If we couple the observations involving metastasis suppressors with literature emphasizing that three-dimensional architecture (Debnath and Brugge, 2005; Nam et al., 2010) and cellular tension (Butcher et al., 2009) alter cellular behavior and the irrefutable fact that in vitro assays are inadequate to study metastasis, then a major priority needs to be developing experimental manipulable assays that more faithfully model different microenvironments in which tumor cells find themselves. Some recent advances in recapitulating elements of more complex in vivo milieus are chipping away at this problem (Mendoza et al., 2010), but more concerted efforts are needed.

This basic research effort has practical applications related to metastasis treatment. Recall that all treatments beyond surgical removal of the primary tumor are designed to prevent new or eliminate already established metastases. Since the disease is systemic, therapy must also be systemic. Unfortunately, most cancer treatments are extremely toxic; contribute to a poor quality of life during the therapy; and are only modestly effective. The natural products represented by metastasis suppressors might offer some opportunity for therapeutic development and improvements in one or more of these shortcomings. Of course, the usual caveats regarding gene replacement, drug targeting, and other pharmacokinetic parameters must be taken into account. However, use of intrinsic molecules would appear to offer some advantages.

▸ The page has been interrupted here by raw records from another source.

(** X11: on a square matrix without negative entries, the distances of the
    run on a vector that is 0 at the source and infinite elsewhere cannot
    be improved along any edge: an edge of weight [w] out of a vertex with
    the finite distance [du] leads to a vertex whose distance is finite and
    at most [du + w]. *)
Theorem no_edge_improves_the_result matrix dv st u v du w :
  square matrix → nonneg matrix → pristine dv →
  relaxation matrix dv = Ok st →
  distance_vector st !! u = Some (Int du) → edge_weight matrix u v = Some w →
  ∃ d, distance_vector st !! v = Some (Int d) ∧ d ≤ du + w.
Proof.
  intros Hsq Hnn Hdv Hrun Hu Hw.
  assert (0 < length matrix)%nat as Hn.
  { apply (edge_weight_lt _ _ _ _ Hsq) in Hw. lia. }
  destruct (relaxation_tree _ _ _ Hsq Hnn Hdv Hn Hrun) as (Hc & _ & _).
  assert (reach matrix v (du + w)) as Hreach.
  { eapply reach_edge; [|done]. by apply (correct_reach _ _ Hc). }
  destruct (relaxation_correct _ Hsq Hnn _ _ _ _ Hdv Hrun Hreach)
    as (d & Hd & _ & Hmin).
  exists d. split; [done |]. by apply Hmin.
Qed.
Lemma unknown_event_is_only_recorded_witness :
  let d : gmap string pyval := <["type" := PStr "foo"]> ∅ in
  let bad : gmap string pyval := <["event_type" := PStr lone_surrogate]> ∅ in
  let w := window_open in
  let w' := run (SmartRaceDataHandler.do_POST lenient (Payload (PDict d))) w in
  let w'' := run (SmartRaceDataHandler.do_POST lenient (Payload (PDict bad))) w in
  (threads_started w' = threads_started w
   ∧ vsc_active w' = vsc_active w
   ∧ vsc_end_time w' = vsc_end_time w
   ∧ clock w' = clock w
   ∧ last_smartrace_event w' = Some (Event (clock w) (PStr "foo") (PDict d))
   ∧ responses w' = responses w ++ [response_200])
  ∧ (last_smartrace_event w'' = Some (Event (clock w) (PStr lone_surrogate) (PDict bad))
     ∧ responses w'' = responses w ++ [response_500]).
Proof.
  intros d bad w.
  assert (Het : event_type_of (PDict d) = Ok (PStr "foo")) by (vm_compute; reflexivity).
  assert (Hbad : event_type_of (PDict bad) = Ok (PStr lone_surrogate))
    by (vm_compute; reflexivity).
  split.
  - destruct (unknown_event_is_only_recorded lenient w d (PStr "foo") Het eq_refl eq_refl)
      as (H1 & H2 & H3 & H4 & H5 & H6 & _).
    do 5 (split; [assumption|]). apply H6.
    intros s Hs. injection Hs as <-. vm_compute. reflexivity.
  - destruct (unknown_event_is_only_recorded lenient w bad (PStr lone_surrogate)
                Hbad eq_refl eq_refl) as (_ & _ & _ & _ & H5 & _ & H7).
    split; [exact H5|]. exact (H7 lone_surrogate eq_refl eq_refl).
Defined.
(** [m] calls on [m] readings of the last timestamp, the sequence having
    room for them, return the next [m] sequence numbers. *)
Lemma calls_same_millisecond dc wk m : ∀ g c n,
  configured dc wk g →
  _sequence_number g + Z.of_nat m <= 4095 →
  calls (m + n) {| self := g; clock := repeat (_last_timestamp g) m ++ c |}
  = map (fun i : nat =>
           Issued (id_of (update g (_sequence_number g + Z.of_nat i)
                                   (_last_timestamp g))))
        (seq 1 m)
    ++ calls n {| self := update g (_sequence_number g + Z.of_nat m)
                                 (_last_timestamp g);
                  clock := c |}.
Proof.
  induction m as [| m IH]; intros g c n Hg Hroom.
  - change (Z.of_nat 0) with 0. rewrite Z.add_0_r, update_same. reflexivity.
  - change (S m + n)%nat with (S (m + n)).
    change (repeat (_last_timestamp g) (S m) ++ c)
      with (_last_timestamp g :: (repeat (_last_timestamp g) m ++ c)).
    rewrite calls_step, (generate_id_next dc wk) by (assumption || lia).
    set (g' := update g (_sequence_number g + 1) (_last_timestamp g)).
    assert (Hg' : configured dc wk g')
      by (apply configured_update; [assumption | destruct Hg; lia]).
    specialize (IH g' c n Hg').
    change (_last_timestamp g') with (_last_timestamp g) in IH.
    change (_sequence_number g') with (_sequence_number g + 1) in IH.
    rewrite IH by lia. unfold g'. rewrite !update_update.
    change (seq 1 (S m)) with (1%nat :: seq 2 m).
    rewrite <- (seq_shift m 1), map_cons, map_map, <- app_comm_cons.
    replace (_sequence_number g + Z.of_nat (S m))
      with (_sequence_number g + 1 + Z.of_nat m) by lia.
    f_equal. f_equal. apply map_ext. intros i.
    replace (_sequence_number g + Z.of_nat (S i))
      with (_sequence_number g + 1 + Z.of_nat i) by lia.
    reflexivity.
Qed.
(** The loop stops at the first file that is not on disk. *)
Lemma deleteAll_loop_missing (lfs : list logFile) : forall count vl,
  (exists lf, lf ∈ lfs /\ disk vl !! fkey lf = None) ->
  exists vl' done rest,
    deleteAll_loop lfs count vl = (vl', (count + len done, Err ErrRemove)) /\
    lfs = done ++ rest /\ rest <> [] /\
    (forall d, d ∈ done -> is_Some (disk vl !! fkey d) /\ disk vl' !! fkey d = None) /\
    (forall k, k ∉ fkey <$> done -> disk vl' !! k = disk vl !! k) /\
    (forall ft, lw_of ft vl' = lw_of ft vl).
Proof.
  induction lfs as [|lf lfs IH]; intros count vl (lf0 & Hin & Hmiss); [inversion Hin|].
  cbn [deleteAll_loop deleteLogFile].
  destruct (disk vl !! fkey lf) as [c|] eqn:Hd.
  - apply elem_of_cons in Hin as [->|Hin]; [congruence|].
    set (vl1 := set_disk (delete (fkey lf) (disk vl)) vl).
    destruct (IH (count + 1) vl1) as (vl' & done & rest & Hrun & Hsplit & Hne & Hdone & Hkeep & Hlw).
    { exists lf0. split; [exact Hin|]. unfold vl1. cbn [disk set_disk].
      rewrite lookup_delete_ne; [exact Hmiss|]. congruence. }
    exists vl', (lf :: done), rest. split.
    { rewrite Hrun. do 2 f_equal. unfold len. cbn [length]. lia. }
    split; [now rewrite Hsplit|]. split; [exact Hne|]. split.
    { intros d Hd'. apply elem_of_cons in Hd' as [->|Hd'].
      - split; [eauto|]. destruct (decide (fkey lf ∈ fkey <$> done)) as [Hdup|Hnd].
        + apply list_elem_of_fmap_1 in Hdup as (d2 & Hk & Hin2). rewrite Hk.
          now apply Hdone.
        + rewrite Hkeep by exact Hnd. unfold vl1. cbn [disk set_disk].
          apply lookup_delete_eq.
      - destruct (Hdone d Hd') as [[c' Hs] Hg]. split; [|exact Hg].
        unfold vl1 in Hs. cbn [disk set_disk] in Hs.
        destruct (decide (fkey lf = fkey d)) as [Heq|Hneq].
        + rewrite <- Heq. eauto.
        + rewrite lookup_delete_ne in Hs by exact Hneq. eauto. }
    split.
    { intros k Hk. cbn [fmap list_fmap] in Hk. apply not_elem_of_cons in Hk as [Hne' Hk].
      rewrite Hkeep by exact Hk. unfold vl1. cbn [disk set_disk].
      now apply lookup_delete_ne. }
    intros ft. rewrite Hlw. unfold vl1. now destruct ft.
  - exists vl, [], (lf :: lfs). change (len []) with 0. rewrite Z.add_0_r.
    split; [reflexivity|]. split; [reflexivity|]. split; [discriminate|].
    split; [intros d Hd'; inversion Hd'|]. now split.
Qed.
(** * MailDownloader: a shallow embedding of [automatic_attachement_download.py]

    The script logs into a list of Gmail accounts over IMAP, looks for
    unread messages whose [From] header is a key of the account's
    [senders_dict], saves their attachments under [base_dir/<today>] and
    marks them as read.

    The Python methods of [EmailDownloader] are embedded as computations
    in a state-and-exception monad.  The state holds the downloader
    object ([self]) and the part of the outside world the script acts on
    (directories, files, the seen flags of the messages, the log, the
    calls it makes).  What the outside world answers (the IMAP server, the file
    system) is a parameter [env] of every method. *)

From Stdlib Require Import Ascii String.
From stdpp Require Import gmap strings list.
From Equations Require Import Equations.
From Equations.Prop Require Import Logic.

Set Warnings "-register-all".


(** ** Constants (lines 8-11) *)

Definition GMAIL_IMAP_SERVER : string := "imap.gmail.com".
Definition UNREAD_EMAIL_CRITERIA : string := "UNSEEN".
Definition MAX_RETRIES : nat := 3.
Definition RETRY_DELAY : nat := 5.

(** ** Data *)

Abbreviation bytes := (list Byte.byte).
Abbreviation email_id := string (only parsing).
Abbreviation imap_handle := nat (only parsing).

(** The exceptions the script tells apart.  [imaplib.IMAP4.abort] is a
    subclass of [imaplib.IMAP4.error]; everything else ([OSError],
    [TypeError], [AttributeError], ...) is an [Exception] that is neither. *)
Inductive exn :=
| IMAP4_error (what : string)
| IMAP4_abort (what : string)
| OtherException (what : string).

(** [except imaplib.IMAP4.error] and
    [except (imaplib.IMAP4.abort, imaplib.IMAP4.error)] *)
Definition is_IMAP4_error (e : exn) : bool :=
  match e with
  | IMAP4_error _ | IMAP4_abort _ => true
  | OtherException _ => false
  end.

(** [except Exception] *)
Definition is_Exception (e : exn) : bool := true.

(** What the script reads of a MIME part: the main type of its
    [Content-Type], its [Content-Disposition] header ([None] when the
    header is absent), the file name [get_filename()] finds, and for the
    root part the text of the [From] header as it stands in the message
    ([None] when the message has none). *)
Record headers := Headers {
  h_from : option string;
  h_maintype : string;
  h_disposition : option string;
  h_filename : option string }.

(** An [email.message.Message]: its payload is either decoded bytes or a
    list of sub-messages ([is_multipart()] is true exactly then). *)
Inductive message :=
| Leaf (h : headers) (payload : bytes)
| Multipart (h : headers) (parts : list message).

Definition msg_headers (m : message) : headers :=
  match m with Leaf h _ | Multipart h _ => h end.

Definition is_multipart (m : message) : bool :=
  match m with Leaf _ _ => false | Multipart _ _ => true end.

Definition get_content_maintype (m : message) : string := h_maintype (msg_headers m).
Definition get_disposition (m : message) : option string := h_disposition (msg_headers m).
Definition get_filename (m : message) : option string := h_filename (msg_headers m).

(** A header of ASCII characters only.  [email.message_from_bytes] gives
    such a header as a [str]; a header with a byte above 127 it gives as
    an [email.header.Header] object. *)
Fixpoint ascii_only (s : string) : bool :=
  match s with
  | "" => true
  | String c r => (nat_of_ascii c <? 128) && ascii_only r
  end.

(** [msg['From']] when it is a [str]; [None] when the header is absent
    and when it is a [Header] object, which is no [str]. *)
Definition get_from (m : message) : option string :=
  match h_from (msg_headers m) with
  | Some raw => if ascii_only raw then Some raw else None
  | None => None
  end.

(** [msg['From']] is an [email.header.Header] object: it has an
    [__eq__] and no [__hash__], so it cannot be looked up in a [dict]. *)
Definition from_is_header (m : message) : bool :=
  match h_from (msg_headers m) with
  | Some raw => negb (ascii_only raw)
  | None => false
  end.

(** [part.get_payload(decode=True)]: the decoded bytes, [None] for a
    multipart payload. *)
Definition get_payload_decoded (m : message) : option bytes :=
  match m with Leaf _ b => Some b | Multipart _ _ => None end.

(** [msg.walk()]: the part itself, then its sub-parts, depth first. *)
Fixpoint walk (m : message) : list message :=
  match m with
  | Leaf _ _ => [m]
  | Multipart _ ps => m :: concat (map walk ps)
  end.

(** [os.path.join] of [posixpath] for two components. *)
Definition startswith_sep (s : string) : bool :=
  match s with
  | String "/"%char _ => true
  | _ => false
  end.

Fixpoint endswith_sep (s : string) : bool :=
  match s with
  | "" => false
  | String c "" => bool_decide (c = "/"%char)
  | String _ r => endswith_sep r
  end.

Definition os_path_join (a b : string) : string :=
  if startswith_sep b then b
  else if bool_decide (a = "") || endswith_sep a then a +:+ b
  else a +:+ "/" +:+ b.

(** ** The log and the calls made to the outside *)

Inductive level := INFO | ERROR.

(** One constructor for each [logging] call of the script. *)
Inductive log_msg :=
| Connected (user : string)
| ConnectAttemptFailed (retries max_retries : nat) (error : exn)
| RetryingConnection (delay : nat)
| ConnectGaveUp (max_retries : nat)
| CreatedDirectory (dir : string)
| DirectoryError (dir : string) (error : exn)
| NotConnected
| DownloadAttemptFailed (retries max_retries : nat) (error : exn)
| RetryingDownload (delay : nat)
| DownloadGaveUp (max_retries : nat)
| FetchFailed (id : email_id)
| SenderNotListed (sender : option string)
| ProcessingError (id : email_id) (error : exn)
| Downloaded (filename : string) (sender : option string)
| SaveError (filename : string) (error : exn)
| LoggedOut (user : string).

Inductive event :=
| Log (lvl : level) (m : log_msg)
| Sleep (seconds : nat)
| ImapOpen (server : string)
| ImapLogin (h : imap_handle) (user pass : string)
| ImapSelect (h : imap_handle) (mailbox : string)
| ImapSearch (h : imap_handle) (criteria : string)
| ImapFetch (h : imap_handle) (id : email_id) (what : string)
| ImapStore (h : imap_handle) (id : email_id) (command flags : string)
| ImapLogout (h : imap_handle)
| Makedirs (path : string)
| FileOpenWb (path : string)
| FileWrite (path : string) (data : bytes).

(** Calls that write to the file system, and the call that sets a flag. *)
Definition is_fs_write (e : event) : bool :=
  match e with
  | Makedirs _ | FileOpenWb _ | FileWrite _ _ => true
  | _ => false
  end.

Definition is_store (e : event) : bool :=
  match e with
  | ImapStore _ _ _ _ => true
  | _ => false
  end.

(** Calls that concern the mailbox and its messages. *)
Definition is_message_call (e : event) : bool :=
  match e with
  | ImapSelect _ _ | ImapSearch _ _ | ImapFetch _ _ _ | ImapStore _ _ _ _ => true
  | _ => false
  end.

(** ** State *)

(** The fields of an [EmailDownloader] (lines 17-24). *)
Record downloader := Downloader {
  email_user : string;
  email_pass : string;
  base_dir : string;
  senders_dict : gmap string string;
  mail : option imap_handle;
  attachments_dir : option string }.
(** * HOI4 GFX Manager: the declarative-file parsers and the usage analyzer

    A shallow embedding of [src/gui_previewer.py] ([ScriptedGUIParser],
    [HOI4GUIParser]) and of [AnalysisWorker.run] in [src/main.py], with the
    Python primitives they rest on: [str] methods, the [re] module's
    backtracking matcher, insertion-ordered [dict]s.

    Modelling conventions.
    - A Python [str] is a [text]: a list of characters whose code points are
      below 256 (the Latin-1 range of Unicode).  The character classes
      [\s], [\w], [\d] and [str.strip] follow Python's Unicode tables on that
      range.
    - The interpreter is CPython 3.11 or later with its default limits:
      [int(...)] raises [ValueError] on a string of more than 4300 digits,
      and a call nested deeper than the recursion limit of 1000 raises
      [RecursionError].
    - A [float] is carried as the decimal literal it was read from.
    - A [dict] is an association list in insertion order; a [set] is a
      duplicate-free list in insertion order.
    - Mutable parser attributes are threaded explicitly as a state record. *)

From Stdlib Require Import Ascii String.
From Stdlib Require Import List Bool Arith ZArith Lia.
Import ListNotations.
Open Scope bool_scope.

(* ===================================================================== *)
(** ** Python [str] primitives *)
(* ===================================================================== *)

Module PyStr.

Definition text := list ascii.

(** A literal. *)
Definition str (s : string) : text := list_ascii_of_string s.
#[global] Arguments str s%_string.

Definition dquote : ascii := ascii_of_nat 34.
Definition squote : ascii := ascii_of_nat 39.
Definition newline : ascii := ascii_of_nat 10.
Definition backslash : ascii := ascii_of_nat 92.

(** A literal in which the backquote stands for the double quote. *)
Definition qstr (s : string) : text :=
map (fun c => if Ascii.eqb c "`"%char then dquote else c) (str s).
#[global] Arguments qstr s%_string.

Definition code (c : ascii) : nat := nat_of_ascii c.

Definition in_range (lo hi : nat) (c : ascii) : bool :=
(lo <=? code c) && (code c <=? hi).

(** [str.isspace] / [\s] on code points below 256. *)
Definition is_space (c : ascii) : bool :=
in_range 9 13 c || in_range 28 32 c || (code c =? 133) || (code c =? 160).

(** [\d]: decimal digits. *)
Definition is_digit (c : ascii) : bool := in_range 48 57 c.

(** [str.isalnum] on code points below 256. *)
Definition is_alnum (c : ascii) : bool :=
in_range 48 57 c || in_range 65 90 c || in_range 97 122 c
|| (code c =? 170) || (code c =? 178) || (code c =? 179) || (code c =? 181)
|| (code c =? 185) || (code c =? 186) || in_range 188 190 c
|| in_range 192 214 c || in_range 216 246 c || in_range 248 255 c.

(** [\w]. *)
Definition is_word (c : ascii) : bool := is_alnum c || (code c =? 95).

(** [str.lower] on one character. *)
Definition lower_char (c : ascii) : ascii :=
if in_range 65 90 c || in_range 192 214 c || in_range 216 222 c
then ascii_of_nat (code c + 32) else c.

Definition lower (s : text) : text := map lower_char s.

Fixpoint text_eqb (a b : text) : bool :=
match a, b with
| [], [] => true
| x :: a', y :: b' => Ascii.eqb x y && text_eqb a' b'
| _, _ => false
end.

(** [s.startswith(p)]. *)
Fixpoint startswith (s p : text) : bool :=
match p, s with
| [], _ => true
| x :: p', y :: s' => Ascii.eqb x y && startswith s' p'
| _ :: _, [] => false
end.

Definition endswith (s p : text) : bool := startswith (rev s) (rev p).

(** [p in s] for strings. *)
Fixpoint contains (s p : text) : bool :=
startswith s p ||
match s with
| [] => false
| _ :: s' => contains s' p
end.

Definition has_char (c : ascii) (s : text) : bool := existsb (Ascii.eqb c) s.

Fixpoint dropwhile (p : ascii -> bool) (s : text) : text :=
match s with
| [] => []
| c :: s' => if p c then dropwhile p s' else s
end.

Fixpoint takewhile (p : ascii -> bool) (s : text) : text :=
match s with
| [] => []
| c :: s' => if p c then c :: takewhile p s' else []
end.

Definition strip_by (p : ascii -> bool) (s : text) : text :=
rev (dropwhile p (rev (dropwhile p s))).

(** [s.strip()]. *)
Definition strip (s : text) : text := strip_by is_space s.

(** [s.strip(chars)]. *)
Definition strip_chars (chars : text) (s : text) : text :=
strip_by (fun c => has_char c chars) s.

(** [s[:s.index(c)]] when [c in s]. *)
Definition before_char (c : ascii) (s : text) : text :=
takewhile (fun x => negb (Ascii.eqb x c)) s.

(** [s.split(c)] for a one-character separator. *)
Fixpoint split_on (c : ascii) (s : text) : list text :=
match s with
| [] => [[]]
| x :: s' =>
  if Ascii.eqb x c then [] :: split_on c s'
  else match split_on c s' with
       | [] => [[x]]
       | l :: ls => (x :: l) :: ls
       end
end.

(** [sep.join(parts)]. *)
Fixpoint join (sep : text) (parts : list text) : text :=
match parts with
| [] => []
| [p] => p
| p :: ps => p ++ sep ++ join sep ps
end.

(** [s.split(c, 1)] when [c in s]: the text before the first [c] and the text after it. *)
Definition split_once (c : ascii) (s : text) : text * text :=
let key := before_char c s in (key, skipn (S (length key)) s).
Lemma patch_is_the_last_call_witness :
  let publish := NodePublishVolume sample_key sample_selector sample_request in
  let w := sample_world None (Some 500) in
  ∃ t0 a, trace_in publish w
          = (t0 ++ [ev (Patch (with_expiry sample_key (sample_pod None) 500)
                              (with_map (sample_pod None))) a])%list
          ∧ forallb succeeded t0 = true.
Proof.
  cbv zeta.
  destruct (patch_is_the_last_call sample_key sample_selector sample_request
              (trace_in (NodePublishVolume sample_key sample_selector sample_request)
                        (sample_world None (Some 500)))
              (exec (NodePublishVolume sample_key sample_selector sample_request)
                    (sample_world None (Some 500))).1
              (with_expiry sample_key (sample_pod None) 500)
              (with_map (sample_pod None)))
    as (t0 & a & _ & _ & _ & Ht & Hok & _).
  - exact (proj1 (exec_trace_in _ _)).
  - apply (list_elem_of_lookup_2 _ 9%nat). vm_compute. reflexivity.
  - exists t0, a. split; [exact Ht | exact Hok].
Defined.

(** ** Further properties: the node under a publish *)

Lemma mkdir_all_keeps (f f' : gmap (list string) node) (made todo : list string)
    (perm : N) :
  mkdir_all f made todo perm = Some f' →
  ∀ q n, f !! q = Some n → f' !! q = Some n.
Proof.
  revert f made. induction todo as [| x todo IH]; intros f made; simpl.
  - by intros [= <-].
  - destruct (f !! (made ++ [x])%list) as [[pm | d pm] |] eqn:Hd; [| done |].
    + apply IH.
    + intros Hm q n Hq. eapply IH; [exact Hm |].
      rewrite lookup_insert_ne; [done |]. intros <-. congruence.
Qed.

Lemma mkdir_all_dir (f f' : gmap (list string) node) (made todo : list string)
    (perm : N) :
  mkdir_all f made todo perm = Some f' → todo ≠ [] →
  ∃ pm, f' !! (made ++ todo)%list = Some (Dir pm).
Proof.
  revert f made. induction todo as [| x todo IH]; intros f made; [done |].
  intros Hm _. simpl in Hm. destruct todo as [| y todo'].
  - simpl in Hm.
    destruct (f !! (made ++ [x])%list) as [[pm | d pm] |] eqn:Hd; simplify_eq.
    + eauto.
    + rewrite lookup_insert_eq. eauto.
  - rewrite cons_middle, app_assoc.
    destruct (f !! (made ++ [x])%list) as [[pm | d pm] |] eqn:Hd; [| done |];
      by eapply IH.
Qed.

Lemma mkdir_all_new (f f' : gmap (list string) node) (made todo : list string)
    (perm : N) (q : list string) :
  mkdir_all f made todo perm = Some f' →
  f' !! q = f !! q
  ∨ (f !! q = None ∧ f' !! q = Some (Dir perm) ∧ q `prefix_of` (made ++ todo)%list).
Proof.
  revert f made. induction todo as [| x todo IH]; intros f made; simpl.
  - intros [= <-]. by left.
  - destruct (f !! (made ++ [x])%list) as [[pm | d pm] |] eqn:Hd; [| done |].
    + intros Hm. destruct (IH _ _ Hm) as [Hq | (Hn & Hq & Hp)]; [by left |].
      right. by rewrite cons_middle, app_assoc.
    + intros Hm.
      assert ((made ++ [x]) `prefix_of` (made ++ x :: todo))%list as Hpre.
      { exists todo. by rewrite <- app_assoc. }
      pose proof (mkdir_all_keeps _ _ _ _ _ Hm (made ++ [x])%list (Dir perm)
                    (lookup_insert_eq _ _ _)) as Hkept.
      destruct (decide (q = (made ++ [x])%list)) as [-> | Hne].
      { right. done. }
      destruct (IH _ _ Hm) as [Hq | (Hn & Hq & Hp)].
      * left. by rewrite Hq, lookup_insert_ne.
      * right. rewrite lookup_insert_ne in Hn by done.
        by rewrite cons_middle, app_assoc.
Qed.

Lemma mkdir_all_succeeds (f : gmap (list string) node) (made todo : list string)
    (perm : N) :
  (∀ q d pm, q `prefix_of` (made ++ todo)%list → f !! q ≠ Some (File d pm)) →
  is_Some (mkdir_all f made todo perm).
Proof.
  revert f made. induction todo as [| x todo IH]; intros f made Hf; simpl; [by eexists |].
  assert ((made ++ [x]) `prefix_of` (made ++ x :: todo))%list as Hpre.
  { exists todo. by rewrite <- app_assoc. }
  destruct (f !! (made ++ [x])%list) as [[pm | d pm] |] eqn:Hd.
  - apply IH. intros q d pm' Hq. apply Hf. by rewrite cons_middle, app_assoc.
  - by destruct (Hf _ d pm Hpre).
  - apply IH. intros q d pm' Hq.
    destruct (decide (q = (made ++ [x])%list)) as [-> | Hne].
    + by rewrite lookup_insert_eq.
    + rewrite lookup_insert_ne by done. apply Hf. by rewrite cons_middle, app_assoc.
Qed.

Lemma handle_MkdirAll (path : string) (perm : N) (w : World) :
  (handle (MkdirAll path perm) w).1 = None →
  mkdir_all (fs w) [] (resolve path) perm = Some (fs (handle (MkdirAll path perm) w).2)
  ∧ mounts (handle (MkdirAll path perm) w).2 = mounts w.
Proof.
  unfold handle. destruct (faults w (clock w) _); simpl; [done |].
  by destruct (mkdir_all (fs w) [] (resolve path) perm).
Qed.

Lemma handle_Mount_fs (source target fstype : string) (options : list string)
    (w : World) :
  fs (handle (Mount source target fstype options) w).2 = fs w.
Proof.
  unfold handle. destruct (faults w (clock w) _); simpl; [done |].
  by destruct (is_dir (fs w) (resolve target)).
Qed.

Lemma handle_Mount_dir (source target fstype : string) (options : list string)
    (w : World) :
  (handle (Mount source target fstype options) w).1 = None →
  is_dir (fs w) (resolve target) = true.
Proof.
  unfold handle. destruct (faults w (clock w) _); simpl; [done |].
  by destruct (is_dir (fs w) (resolve target)).
Qed.

Lemma handle_WriteFile_keeps (name data : string) (perm : N) (w : World)
    (q : list string) :
  (is_Some (fs w !! q) → is_Some (fs (handle (WriteFile name data perm) w).2 !! q))
  ∧ (∀ pm, fs w !! q = Some (Dir pm) →
           fs (handle (WriteFile name data perm) w).2 !! q = Some (Dir pm)).
Proof.
  unfold handle. destruct (faults w (clock w) _); simpl; [done |].
  destruct (is_dir (fs w) (parent (resolve name))); simpl; [| done].
  destruct (resolve name) as [| x p]; [done |].
  destruct (fs w !! (x :: p)) as [[pm | d pm] |] eqn:Hp; simpl; [done | |].
  - split.
    + intros Hq. destruct (decide (q = x :: p)) as [-> | Hne].
      * rewrite lookup_insert_eq. by eexists.
      * by rewrite lookup_insert_ne.
    + intros pm' Hq. rewrite lookup_insert_ne; [done |]. intros <-. congruence.
  - split.
    + intros Hq. destruct (decide (q = x :: p)) as [-> | Hne].
      * rewrite lookup_insert_eq. by eexists.
      * by rewrite lookup_insert_ne.
    + intros pm' Hq. rewrite lookup_insert_ne; [done |]. intros <-. congruence.
Qed.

Two potential treatments invoking metastasis suppressors include restoration of expression (Marshall et al., 2009; Ouatas et al., 2003; Palmieri et al., 2006) or to utilize the metastasis suppressor gene product(s) directly (Beck and Welch, 2010; Nash and Welch, 2006). The latter, if the kisspeptins remain as nontoxic as they currently appear in other clinical settings (Mead et al., 2007; Niida et al., 2006; Ramaswamy et al., 2007), look promising, especially with regard to the potential utility against seeded, but not yet overt metastases. Our current understanding of KISS1 is that it actually targets stromal populations, which means that the treatment would be directed to supposedly more genetically stable cell populations, which is good. However, similar thought processes were involved when designing antiangiogenic drugs (Folkman, 2006). The assumption of genetic stability may not have been entirely accurate (Hida and Klagsbrun, 2005; Hida et al., 2004). Moreover, relatively incomplete knowledge of full interplay between tumor cells and endothelial cells probably contributed to the unexpectedly enhanced metastatic progression observed in anti-VEGFR-treated mice (Ebos et al., 2009; Paez-Ribes et al., 2009). In addition to highlighting deficiencies in current knowledge related to tumor–stromal interactions, those two papers illustrate the essential need to incorporate metastasis studies into preclinical testing of anticancer agents (Steeg et al., 2009). Regardless, the clinical need is enormous and unmet. The daunting complexity of the metastasis suppressor function upon which genetic background and extrinsic signals are superimposed should not paralyze nor discourage. We hope that, by assembling the facts, a level of clarity and perspective have emerged that will facilitate more rapid translation into clinical practice.